Our Research


College Founding (1780s – 1830s)

The founders of Dickinson College believed in the principles of the enlightenment and yet still found ways to rationalize ownership of other human beings.  Some of the institution’s early leading men, such as John Dickinson and Benjamin Rush, did help spearhead the fight against eighteenth-century slavery, but they also owned slaves and delayed emancipating them for years.  Enslaved labor helped to construct some of the earliest college buildings, and slaveholders dominated among the original boards of trustees.    Pennsylvania had adopted a pioneering gradual abolition statute in 1780, but there were individual slaves being held in Cumberland County and by Dickinsonians for decades afterward.   From the beginning, slavery was a controversial but significant factor in the life of this Northern college.

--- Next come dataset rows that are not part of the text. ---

(** Adding a value of at most [0.15] to [0.85] stays between [0.85] and
    one, both included. *)
Lemma sum_between (q : spec_float) :
  at_most_015 q →
  SFleb (S754_finite false m85 (-53)) (SF64add (S754_finite false m85 (-53)) q) = true
  ∧ SFleb (SF64add (S754_finite false m85 (-53)) q)
          (S754_finite false 4503599627370496 (-52)) = true.
Proof.
  destruct q as [s| | |[] mq eq]; simpl at_most_015; try contradiction.
  { intros _. split; reflexivity. }
  intros (Heq & Hmq & Htop).
  change (2 ^ 53) with 9007199254740992 in Hmq.
  destruct (eq - -53) as [|d|d] eqn:Hd; [lia|lia|].
  rewrite (SFadd_085_aligned mq d eq Hd).
  set (S := (Pos.iter xO m85 d + mq)%positive).
  assert (HS : Zpos S = Zpos m85 * 2 ^ Zpos d + Zpos mq).
  { unfold S. rewrite Pos2Z.inj_add, pos_iter_xO. reflexivity. }
  assert (Hpd : 0 < 2 ^ Zpos d) by (apply pow2_pos; lia).
  assert (Hpd4 : 4 ≤ 2 ^ Zpos d).
  { change 4 with (2 ^ 2). apply pow2_le; lia. }
  assert (Hquot : Zpos S / 2 ^ Zpos d = Zpos m85 + Zpos mq / 2 ^ Zpos d).
  { rewrite HS. apply Z.div_add_l. lia. }
  assert (Hfrac : 0 ≤ Zpos mq / 2 ^ Zpos d) by (apply Z.div_pos; lia).
  (* the quotient stays below 2^53 *)
  assert (Hq53 : Zpos S / 2 ^ Zpos d < 9007199254740992).
  { rewrite Hquot. unfold m85.
    destruct (Z.eq_dec (Zpos d) 2) as [Hd2|Hd2].
    - rewrite Hd2. change (2 ^ 2) with 4.
      assert (Zpos mq ≤ Zpos m15) by (apply Htop; lia).
      assert (Zpos mq / 4 < 1351079888211149); [|lia].
      apply Z.div_lt_upper_bound; [lia|]. unfold m15 in *. lia.
    - assert (Zpos mq / 2 ^ Zpos d < 1125899906842624); [|lia].
      apply Z.div_lt_upper_bound; [lia|].
      assert (8 ≤ 2 ^ Zpos d); [|lia].
      change 8 with (2 ^ 3). apply pow2_le; lia. }
  (* so the sum has exactly [53 + d] bits *)
  assert (Hdig : Zpos (digits2_pos S) = 53 + Zpos d).
  { apply digits2_pos_unique. split.
    - replace (53 + Zpos d - 1) with (52 + Zpos d) by lia.
      rewrite Z.pow_add_r by lia. change (2 ^ 52) with 4503599627370496.
      rewrite HS. unfold m85. nia.
    - rewrite Z.pow_add_r by lia. change (2 ^ 53) with 9007199254740992.
      pose proof (Z.mul_succ_div_gt (Zpos S) (2 ^ Zpos d) Hpd) as Hgt. nia. }
  unfold binary_round, shl_align. rewrite Hdig, fexp_binary64.
  replace (Z.max (53 + Zpos d + eq - 53) (-1074)) with (-53) by lia.
  replace (-53 - eq) with (Zpos d) by lia. cbv iota.
  destruct (binary_round_aux_shift S d eq) as (M & [HMlo HMhi] & ->).
  { rewrite Hdig, fexp_binary64. lia. }
  replace (eq + Zpos d) with (-53) by lia.
  destruct (Z.eq_dec M 9007199254740992) as [->|HM53].
  - rewrite round_finish_carry by lia. split; reflexivity.
  - destruct M as [|mM|mM]; [unfold m85 in *; lia| |lia].
    rewrite round_finish_fits by (change (2 ^ 53) with 9007199254740992; lia).
    split; [apply SFleb_same_exponent; lia | reflexivity].
Qed.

Sectional Crisis (1840s – 1860s)

Graduates of Dickinson College helped build and sustain the peculiar institution of American slavery during the middle of the nineteenth century.  One of the nation’s largest slaveholders was a Dickinsonian.  One of the nation’s most aggressive fugitive slave commissioners was a Dickinsonian.  But most important, the nation’s leading pro-slavery jurist, Chief Justice Roger B. Taney (Class of 1795) was a Dickinsonian.  There were also plenty of Dickinsonians who hated slavery and fought to create “a new birth of freedom” for the Union they loved.  Yet throughout the Civil War era, the school could never quite escape its well-known connection with pro-slavery forces.


Freedom’s Legacy (1870s – 1890s)

Black families lived on the Dickinson campus throughout the nineteenth century.  Black men –some born free, others former slaves– worked with faculty and students as janitorial staff, laborers and as local vendors.  Some, like longtime janitor Henry W. Spradley, became integral and beloved members of the community.  But freedom did not always mean equality.  When one janitor pushed to have his son become a student on campus in the 1880s, there was resistance and a national debate.  Eventually, by the turn of the twentieth century, black men and women began to participate on campus as full-fledged students, but the road toward equality at Dickinson and around Carlisle was never easy.